Finally the men came and began to fill the hole with new bricks. That evening the plumber walked into my parlor with mud and mortar on his boots, and informed me that by an unfortunate mistake the hole left for the boiler by the bricklayers was far too small, and he could not insert the boiler without taking the wall down again.

"Mr. Nippers," I said, "don't you think it would be a good idea for me to engage you permanently to labor upon that boiler?

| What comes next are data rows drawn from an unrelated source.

(** C20: When the reset mail cannot be sent, [forgotPassword] answers
    500 "No se pudo enviar el email", sends nothing, and leaves the
    user's row with no reset digest and no expiry (fail closed): the
    token that was never delivered matches no row at any time. *)
Theorem forgot_delivery_failure env u e p c t ob x :
  table_wf t -> find_where (by_email e) t = Some x -> mail_ok env = false ->
  digest_unused (reset_digest env) t ->
  exists t',
    forgotPassword env (mkBody u (Some e) p c) (mkWorld t ob) =
      (inr (fail_msg 500 msg_email_failed), mkWorld t' ob) /\
    table_wf t' /\
    (forall now', find_where (by_reset_token (reset_digest env) now') t' = None) /\
    exists y, y ∈ users t' /\ same_key y x /\
      resetPasswordToken y = None /\ resetPasswordExpire y = None.
Proof.
  intros Hwf Hf Hm Hd. unfold reset_digest in *.
  assert (Hxin : x ∈ users t) by (by apply find_where_some in Hf as [? _]).
  set (x1 := issued_row env x).
  set (t1 := update_row (id x) (apply_changes x x1 (now env)) t).
  set (x2 := with_updated x1 (now env)).
  assert (Hsave : save x x1 (salt env) (now env) t = (inr x2, t1)).
  { apply save_same_password; [done|]. intros E.
    apply (digest_unused_not_row _ t x Hd Hxin). by rewrite <- E. }
  assert (Hwf1 : table_wf t1).
  { eapply save_wf; [exact Hwf|exact Hxin|..|exact Hsave]; try done; by apply with_reset_ok. }
  assert (Hx2in : x2 ∈ users t1).
  { unfold x2. rewrite <- (apply_changes_same x x1) by done. by apply update_row_in. }
  set (y := with_reset x2 None None).
  set (t2 := update_row (id x2) (apply_changes x2 y (now env)) t1).
  assert (Hsave2 : save x2 y (salt env) (now env) t1 = (inr (with_updated y (now env)), t2))
    by (apply save_same_password; [done|discriminate]).
  exists t2. split_and!.
  - unfold forgotPassword, try_catch, bind. simpl. rewrite Hf. simpl.
    rewrite on_table_run. change (with_reset x _ _) with x1. rewrite Hsave. simpl.
    unfold sendEmail. rewrite Hm. simpl. rewrite on_table_run. fold y. by rewrite Hsave2.
  - eapply save_wf; [exact Hwf1|exact Hx2in|..|exact Hsave2]; try done; by apply with_reset_ok.
  - intros now'. unfold t2. rewrite find_where_update; [|done|done|].
    + unfold by_reset_token. by rewrite apply_changes_same.
    + intros r Hr Hne. destruct (update_row_others t x _ r Hwf Hxin Hr) as [E|[Hr' Hne']].
      * exfalso. apply Hne. rewrite E. by apply apply_changes_same.
      * unfold by_reset_token. destruct (resetPasswordToken r) as [d|] eqn:Ed; [|done].
        destruct (resetPasswordExpire r); [|done]. by rewrite (Hd r d Hr' Ed).
  - exists (with_updated y (now env)). split_and!; try done.
    rewrite <- (apply_changes_same x2 y) by done. by apply update_row_in.
Qed.

(** C23: [resetPassword] with a valid token but a new password outside
    the model's 6..100 characters answers 500 "Error en el servidor"
    (the validation error of [save] falls in the generic [catch]) and
    changes nothing: the token stays usable. *)
Theorem reset_invalid_password_500 cfg env tok u e p c t ob x :
  find_where (by_reset_token (sha256_hex tok) (now env)) t = Some x ->
  p <> password x -> validate_password p <> [] ->
  resetPassword cfg env tok (mkBody u e (Some p) c) (mkWorld t ob) =
    (inr (fail_msg 500 msg_server_error), mkWorld t ob).
Proof.
  intros Hf Hp Hv. unfold resetPassword, try_catch, bind. simpl. rewrite Hf. simpl.
  unfold save, changed_password. simpl.
  destruct (String.eqb_spec p (password x)) as [|_]; [done|]. simpl.
  by destruct (decide (validate_password p <> [])).
Qed.

(** bcrypt reads only the first 72 bytes of a password: once a
    row's password is the hash of [p], [login] succeeds with any [q]
    that agrees with [p] on its first 72 bytes. *)
Theorem login_bcrypt_truncation cfg env u q e c t ob r s p tok :
  table_wf t -> r ∈ users t -> coll_eq (username r) u = true -> u <> "" -> q <> "" ->
  password r = bcrypt_hash s p -> bcrypt_trunc q = bcrypt_trunc p ->
  Jwt.sign (id r) (username r) (JWT_SECRET cfg) (JWT_EXPIRE cfg) (now env) = inr tok ->
  login cfg env (mkBody (Some u) e (Some q) c) (mkWorld t ob) =
    (inr (mkResponse 200 (RToken tok (id r) (username r) (email r))), mkWorld t ob).
Proof.
  intros Hwf Hr Hk Hu Hq Hpw Htr Hs. apply login_success; try done.
  unfold matchPassword. rewrite Hpw. by apply bcrypt_compare_spec.
Qed.

(** C24: [register] is not atomic: when [jwt.sign] fails after
    [User.create] (an unset or empty [JWT_SECRET], an unset or
    unreadable [JWT_EXPIRE]), the answer is 500 "Error en el servidor"
    but the new row stays in the table. *)
Theorem register_token_failure_keeps_row cfg env u e p c t ob :
  validate_username u = [] -> validate_email e = [] -> validate_password p = [] ->
  Forall (fun r => coll_eq (username r) u = false /\ coll_eq (email r) e = false) (users t) ->
  (exists err, Jwt.sign (next_id t) u (JWT_SECRET cfg) (JWT_EXPIRE cfg) (now env) = inl err) ->
  register cfg env (mkBody (Some u) (Some e) (Some p) c) (mkWorld t ob) =
    (inr (fail_msg 500 msg_server_error),
     mkWorld (insert_row t (mkUser (next_id t) u e (bcrypt_hash (salt env) p) None None
                              (now env) (now env))) ob).
Proof.
  intros Hu He Hp Hf [err Hk].
  assert (Hnone : find_where (by_email_or_username e u) t = None).
  { apply find_none_forall. eapply Forall_impl; [|exact Hf].
    intros r [Hr1 Hr2]. unfold by_email_or_username. by rewrite Hr1, Hr2. }
  unfold register, try_catch, bind. simpl. rewrite Hnone, on_table_run.
  rewrite create_ok; [|done..|by eapply Forall_impl; [|exact Hf]; intros ? []
                              |by eapply Forall_impl; [|exact Hf]; intros ? []].
  unfold sendTokenResponse, getSignedJwtToken. simpl. by rewrite Hk.
Qed.
Lemma steps_app ls1 ls2 s1 s2 s3 :
  steps ls1 s1 s2 -> steps ls2 s2 s3 -> steps (ls1 ++ ls2) s1 s3.
Proof. induction 1; simpl; [done|]. intros. econstructor; eauto. Qed.

Lemma steps_snoc ls l s1 s2 s3 : steps ls s1 s2 -> astep l s2 s3 -> steps (ls ++ [l]) s1 s3.
Proof. intros Hr Hl. eapply steps_app; [exact Hr|]. econstructor; [exact Hl|constructor]. Qed.

(** *** What a step keeps *)

Lemma set_acct_ids i a s :
  acc_id a = i -> map acc_id (accounts (set_acct i a s)) = map acc_id (accounts s).
Proof.
  intros <-. unfold set_acct; simpl. rewrite map_map. apply map_ext.
  intros b. destruct (N.eqb_spec (acc_id b) (acc_id a)); congruence.
Qed.

(** Replacing an account by one with the same key keeps [awf]. *)
Lemma set_acct_awf s a a' : awf s -> acc_id a' = acc_id a -> awf (set_acct (acc_id a) a' s).
Proof.
  intros [Hnd Hlt] Hid. split; [by rewrite set_acct_ids|].
  apply Forall_forall. intros b (b0 & <- & Hb0)%list_elem_of_In%in_map_iff.
  rewrite Forall_forall in Hlt. apply list_elem_of_In in Hb0. specialize (Hlt b0 Hb0). simpl.
  destruct (N.eqb_spec (acc_id b0) (acc_id a)); [congruence|done].
Qed.
(* ===== verification/PageViews.v ===== *)
(** * What the pages render, and the user's events on them

    Models the JSX of [src/FrontEnd/Pages/index.js] (the [if (user)
    return null] guard and the form: title, status message, the inputs
    of the current mode, the submit button and the footer links) and of
    [src/FrontEnd/Pages/reset-password/[token].js] (the invalid-token view
    and the form).  The user acts on the login page through what it
    renders: typing into a rendered input ([onChange]), clicking a
    rendered footer link, or submitting the form, which the browser
    allows only when the button is enabled and every [required] input
    is filled.  [login_event] is that event handler, [login_reachable]
    the states reachable from the first render.  The reset page is an
    event machine too ([reset_event], [reset_reachable]): typing,
    submitting, its two links to [/] (which unmount it) and the
    callbacks of [setTimeout], which run even after the page is gone.
    Styles are not modelled. *)

From S2P Require Import Prelude JsString Crypto Jwt UserModel AuthController Validators Routes Frontend Pages.
From Stdlib Require Import Ascii Strings.String.
Import ListNotations.
Open Scope string_scope.

Module PageViews.
Import UserModel AuthController Validators Routes Frontend Pages.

From the manner in which this business has been conducted, I infer that I can finally be rid of annoyance about such matters by employing a perennial plumber to live for ever in my back yard, and to spend the unending cycles of eternity banging boilers and demolishing walls."

Mr. Nippers said, with apparent seriousness, that he thought it would be a first-rate thing.

"Mr. Nippers, I am going to ask a favor of you. I do not insist upon compliance with my request. I know that I am at your mercy. Nippers, you have me, and I submit patiently to my fate. But my family is suffering from cold, we are exposed to the ravages of thieves, we are deprived of the means of cooking our food properly, and we are made generally uncomfortable by the condition of our kitchen. I ask you, therefore, as a personal favor to a man who wishes you prosperity here and felicity hereafter, and who means to settle your bill promptly, to fix that boiler at once."

Mr. Nippers thereupon said that he always liked me, and he swore a solemn oath that he would complete the job next day without fail. That was on Tuesday. Neither Nippers nor his men came again until Saturday, and then they put the boiler in its place and went away, leaving four or five cart loads of ruins in the yard. On Sunday the boiler began to leak as badly as ever, and I feel sure Nippers must have set the old one in again, although when he called early Monday morning with a bill for $237-84/100, which he wanted at once because he had a note to meet, he declared upon his honor that the boiler was a new one, and that it would not leak under a pressure of one thousand pounds to the square inch.

I am going to buy a cooking stove, and defy Nippers and the entire plumbing fraternity.